Function pointer table — LinSysBackend in include/structs.h holds pointers to the backend’s setup, factor, solve, and cleanup functions. The solver calls these through solver->linsys->....

Backend Interface 

LinSysBackend is defined in include/structs.h:

typedef struct {
  const char* (*linsys_name)();
  LinSysData* (*linsys_setup)(QOCOProblemData*, QOCOSettings*, QOCOInt Wnnz);
  void (*linsys_set_nt_identity)(LinSysData*, QOCOInt m);
  void (*linsys_update_nt)(LinSysData*, QOCOVectorf* WtW_vec,
                           QOCOFloat kkt_static_reg_G, QOCOInt m);
  void (*linsys_update_data)(LinSysData*, QOCOProblemData*);
  void (*linsys_factor)(LinSysData*, QOCOInt n, QOCOFloat kkt_dynamic_reg);
  void (*linsys_solve)(LinSysData*, QOCOWorkspace*, QOCOVectorf* b,
                       QOCOVectorf* x, QOCOFloat ir_tol,
                       QOCOInt max_ir_iters);
  void (*linsys_cleanup)(LinSysData*);
} LinSysBackend;

Each backend exports a LinSysBackend backend global that is linked into the final binary. The solver calls linsys_setup at startup and thereafter calls linsys_factor / linsys_solve each iteration to solve the KKT system.
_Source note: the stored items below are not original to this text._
(** * AID universes: a shallow embedding of
    [aim/agent/aid/universes/base_universe.py] and
    [aim/agent/aid/universes/aim_universe.py].

    Python objects are mutable and every call may raise, so the methods are
    embedded in a state-and-exception monad [M S A]: a computation takes the
    state it may mutate and gives back an [outcome] (a returned value or a
    raised exception) together with the state as the call left it.  A raise
    keeps the mutations made before it, as in Python.

    Dictionaries are [gmap]s, sets are [gset]s, tuples and lists are lists.
    Whatever lives outside the two files (the hash-tree library, the AIM
    manager, the ACI converter, the configuration manager, the clock) is a
    section variable or a class method: the theorems hold for every
    behaviour of it.  The code is Python 2 ([iteritems], [e.message]).
    Log lines are modelled where a statement speaks of them (the warning of
    [get_resources], the error of [push_resources]) and left out
    elsewhere. *)

From Stdlib Require Import ZArith String Ascii.
From stdpp Require Import gmap strings list fin_maps fin_sets.

Open Scope Z_scope.

(** ** Exceptions, outcomes and the monad *)

(** The exception classes the two files raise, catch or let through.
    Everything here derives from Python's [Exception]. *)
Inductive exn : Type :=
| KeyError (key : string)
| IndexError
| TypeError
| AttributeError
| UnknownResourceType          (* aim.exceptions.UnknownResourceType *)
| OtherError (message : string).

Inductive outcome (A : Type) : Type :=
| Returned (a : A)
| Raised (e : exn).
Arguments Returned {A} a.
Arguments Raised {A} e.

#[global] Instance outcome_ret : MRet outcome := @Returned.
#[global] Instance outcome_bind : MBind outcome := fun A B k m =>
  match m with
  | Returned a => k a
  | Raised e => Raised e
  end.

Definition M (S A : Type) : Type := S -> outcome A * S.

#[global] Instance M_ret {S} : MRet (M S) := fun A a s => (Returned a, s).
#[global] Instance M_bind {S} : MBind (M S) := fun A B k m s =>
  match m s with
  | (Returned a, s') => k a s'
  | (Raised e, s') => (Raised e, s')
  end.

Definition raise {S A} (e : exn) : M S A := fun s => (Raised e, s).

(** A pure expression that may raise, evaluated inside a method. *)
Definition eval {S A} (o : outcome A) : M S A := fun s => (o, s).

Definition gets {S A} (f : S -> A) : M S A := fun s => (Returned (f s), s).

Definition modify {S} (f : S -> S) : M S unit := fun s => (Returned tt, f s).

(** [try: body except Exception as e: handler e]. *)
Definition try_except {S A} (body : M S A) (handler : exn -> M S A) : M S A :=
  fun s =>
    match body s with
    | (Returned a, s') => (Returned a, s')
    | (Raised e, s') => handler e s'
    end.
(** How a request changes the sessions: not at all, or by the session
    that a successful login opens under its cookie, or by the session
    that a logout closes under its cookie. *)
Lemma sessions_transition e st rq :
  sessions (fst (app e st rq)) = sessions st
  \/ (target rq = POST_login /\ status (snd (app e st rq)) = 200
      /\ exists em pw u,
           nonempty (b_email (req_body rq)) = Some em
           /\ nonempty (b_password (req_body rq)) = Some pw
           /\ find (fun u => String.eqb u.(email) em) (readCSV (users_csv st)) = Some u
           /\ bcrypt_compare pw u.(password) = true
           /\ sessions (fst (app e st rq))
              = <[cookie rq := mkSession u.(name) u.(email) u.(role)]> (sessions st)
           /\ snd (app e st rq)
              = json 200 (JObj [("message", JStr "Login successful");
                                ("user", public_user u.(name) u.(email) u.(role))]))
  \/ (target rq = GET_logout /\ status (snd (app e st rq)) = 200
      /\ sessions (fst (app e st rq)) = delete (cookie rq) (sessions st)).
Proof.
  destruct (app_outcome e st rq)
    as [c m Hc | Ht | Ht | Ht | su Ht Hs | su Ht Hs Ha | em pw u Ht He Hp Hf Hc
       | n em pw Ht Hn He Hp Hnt Het Hl Hex Hw
       | su n em pw r Ht Hs Ha Hn He Hp Hr Hnt Het Hl Hex Hw
       | su em r users' Ht Hs Ha Hr Hv Hset Hw | su em Ht Hs Ha Hne Hreg Hw];
    rewrite ?check_auth_fst, ?sensors_fst;
    try (left; reflexivity).
  - right; right. repeat split. exact Ht.
  - right; left. split; [exact Ht |]. split; [reflexivity |].
    exists em, pw, u. repeat split; assumption.
Qed.

Lemma server_eq (a b : server) :
  users_csv a = users_csv b -> feeds_csv a = feeds_csv b ->
  sessions a = sessions b -> a = b.
Proof. destruct a, b. simpl. intros -> -> ->. reflexivity. Qed.

Lemma registered_emails em st : registered em st <-> In em (emails st).
Proof.
  unfold registered, emails. rewrite in_map_iff.
  split; intros [u [Ha Hb]]; exists u; split; assumption.
Qed.

Lemma set_role_emails em r users users' :
  set_role em r users = Some users' -> map email users' = map email users.
Proof.
  revert users'. induction users as [| x users IH]; intros users' Hset; [discriminate |].
  simpl in Hset. destruct (String.eqb x.(email) em).
  - inversion Hset. reflexivity.
  - destruct (set_role em r users) as [rest |]; [| discriminate].
    inversion Hset. cbn [map]. rewrite (IH rest eq_refl). reflexivity.
Qed.

Lemma NoDup_map_filter {A B} (f : A -> B) (p : A -> bool) (l : list A) :
  List.NoDup (map f l) -> List.NoDup (map f (List.filter p l)).
Proof.
  induction l as [| x l IH]; intros Hnd; [constructor |].
  cbn [map] in Hnd. inversion Hnd as [| ? ? Hx Hl]; subst.
  cbn [List.filter]. destruct (p x); [| apply IH; exact Hl].
  cbn [map]. constructor; [| apply IH; exact Hl].
  intros Hin. apply Hx. apply in_map_iff in Hin. destruct Hin as [y [Hy Hin]].
  apply List.filter_In in Hin. apply in_map_iff. exists y. split; [exact Hy | apply Hin].
Qed.

(** X1. The emails of the store stay distinct under the requests
    whose email is a string, or missing, as the pages send it: when
    no two records of [users.csv] share an email before such a
    request, none do after it, whatever the route, the session and
    the other fields. *)
Theorem unique_emails_kept e st rq :
  textual (b_email (req_body rq)) ->
  List.NoDup (emails st) -> List.NoDup (emails (fst (app e st rq))).
Proof.
  intros Htext Hnd. unfold emails in *.
  destruct (users_transition e st rq)
    as [-> | (_ & _ & [(u & _ & Hcell & Ht & Hex & ->)
                      | [(em & r & users' & _ & _ & Hset & ->) | (em & _ & _ & ->)]])].
  - exact Hnd.
  - cbn [readCSV]. rewrite map_app. cbn [map].
    apply List.NoDup_app; [exact Hnd | |].
    + constructor; [intros [] | constructor].
    + intros x Hx [<- | []].
      destruct Htext as [Hv | [s Hv]]; rewrite Hv in *; [discriminate Ht |].
      cbn [cell_of js_to_string strict_eq] in Hcell, Hex. inversion Hcell as [Hs].
      assert (registered s st) as Hreg by (apply registered_emails; rewrite Hs; exact Hx).
      apply existsb_registered in Hreg. congruence.
  - cbn [readCSV]. rewrite (set_role_emails _ _ _ _ Hset). exact Hnd.
  - cbn [readCSV]. apply NoDup_map_filter. exact Hnd.
Qed.

(** The condition on the email is needed: an email that is an array
    of one string is equal to no cell of the store, and is written as
    that string, so that it can be registered twice. *)
Lemma array_email_registered_twice :
  map status
    (snd (serve Demo.running
            [(Demo.env0, Scenes.register_array); (Demo.env0, Scenes.register_array)]))
  = [200; 200]
  /\ emails (fst (serve Demo.running
                    [(Demo.env0, Scenes.register_array);
                     (Demo.env0, Scenes.register_array)]))
     = ["admin@example.com"; "alice@example.com"; "m@example.com"; "m@example.com"].
Proof. split; reflexivity. Qed.

Lemma not_ok_unchanged e st rq :
  status (snd (app e st rq)) <> 200 -> fst (app e st rq) = st.
Proof.
  intros Hne. apply server_eq.
  - destruct (users_transition e st rq) as [Hu | (Hs & _)]; [exact Hu | contradiction].
  - apply feeds_untouched.
  - destruct (sessions_transition e st rq) as [Hs | [(_ & Hs & _) | (_ & Hs & _)]];
      [exact Hs | contradiction | contradiction].
Qed.

(** X2. A request that is not answered 200 changes nothing: the two
    files and every session are as before, also when the write of the
    file failed. *)
Theorem failure_changes_nothing e st rq :
  status (snd (app e st rq)) <> 200 -> fst (app e st rq) = st.
Proof. apply not_ok_unchanged. Qed.

(** X3. A request touches no session but the one of its own cookie, and
    only a login (answered 200) or a logout touches that one; no
    route revokes or alters the session of another client. *)
Theorem sessions_isolated e st rq :
  (forall c, c <> cookie rq ->
     sessions (fst (app e st rq)) !! c = sessions st !! c)
  /\ (target rq <> POST_login -> target rq <> GET_logout ->
      sessions (fst (app e st rq)) = sessions st)
  /\ (status (snd (app e st rq)) <> 200 ->
      sessions (fst (app e st rq)) = sessions st).
Proof.
  destruct (sessions_transition e st rq)
    as [Hs | [(Ht & Hst & em & pw & u & _ & _ & _ & _ & Hs & _) | (Ht & Hst & Hs)]].
  - rewrite Hs. repeat split.
  - split; [| split].
    + intros c Hc. rewrite Hs. apply lookup_insert_ne. congruence.
    + intros Hl. contradiction.
    + intros Hne. contradiction.
  - split; [| split].
    + intros c Hc. rewrite Hs. apply lookup_delete_ne. congruence.
    + intros _ Hl. contradiction.
    + intros Hne. contradiction.
Qed.

End Transitions.

Section Sessions.
Context `{Bcrypt} `{Engine}.

Lemma writers_only e st rq :
  writes_users (target rq) = false -> users_csv (fst (app e st rq)) = users_csv st.
Proof.
  intros Hw.
  destruct (users_transition e st rq)
    as [Hu | (_ & _ & [(u & [Ht | Ht] & _) | [(em & r & users' & Ht & _)
                                            | (em & Ht & _)]])];
    [exact Hu | | | |]; rewrite Ht in Hw; discriminate Hw.
Qed.

(** X4. [feeds.csv] is never written, and [users.csv] is written by
    the registration, the add, the role update and the deletion only:
    the login, the logout, the check, the sensors, the list of users
    and the unmatched paths leave it as it is. *)
Theorem files_written_by e st rq :
  feeds_csv (fst (app e st rq)) = feeds_csv st
  /\ (writes_users (target rq) = false ->
      users_csv (fst (app e st rq)) = users_csv st).
Proof. split; [apply feeds_untouched | apply writers_only]. Qed.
Backend selection happens at configure time via the CMake variable QOCO_ALGEBRA_BACKEND (default: builtin). algebra/CMakeLists.txt validates the choice, adds the corresponding directory to the include path, defines either QOCO_ALGEBRA_BACKEND_BUILTIN or QOCO_ALGEBRA_BACKEND_CUDA, and calls add_subdirectory on the backend folder. The root CMakeLists.txt then picks src/cone.c (builtin) or src/cone.cu (CUDA) accordingly.

CPU (Builtin) Backend 

Location: algebra/builtin/

File	Purpose
`builtin_types.h`	Concrete struct definitions for `QOCOMatrix`, `QOCOVectorf`, `QOCOVectori`
`builtin_linalg.c`	All linalg operations: SpMv, norms, element-wise ops, etc.
`qdldl_backend.c`	`LinSysBackend` implementation: setup, factor, solve, cleanup

Type layout (builtin_types.h):

struct QOCOVectorf_ { QOCOFloat* data; QOCOInt len; };
struct QOCOVectori_ { QOCOInt*   data; QOCOInt len; };
struct QOCOMatrix_  { QOCOCscMatrix* csc; };

Everything lives on the CPU. get_data_vectorf(v) returns v->data directly.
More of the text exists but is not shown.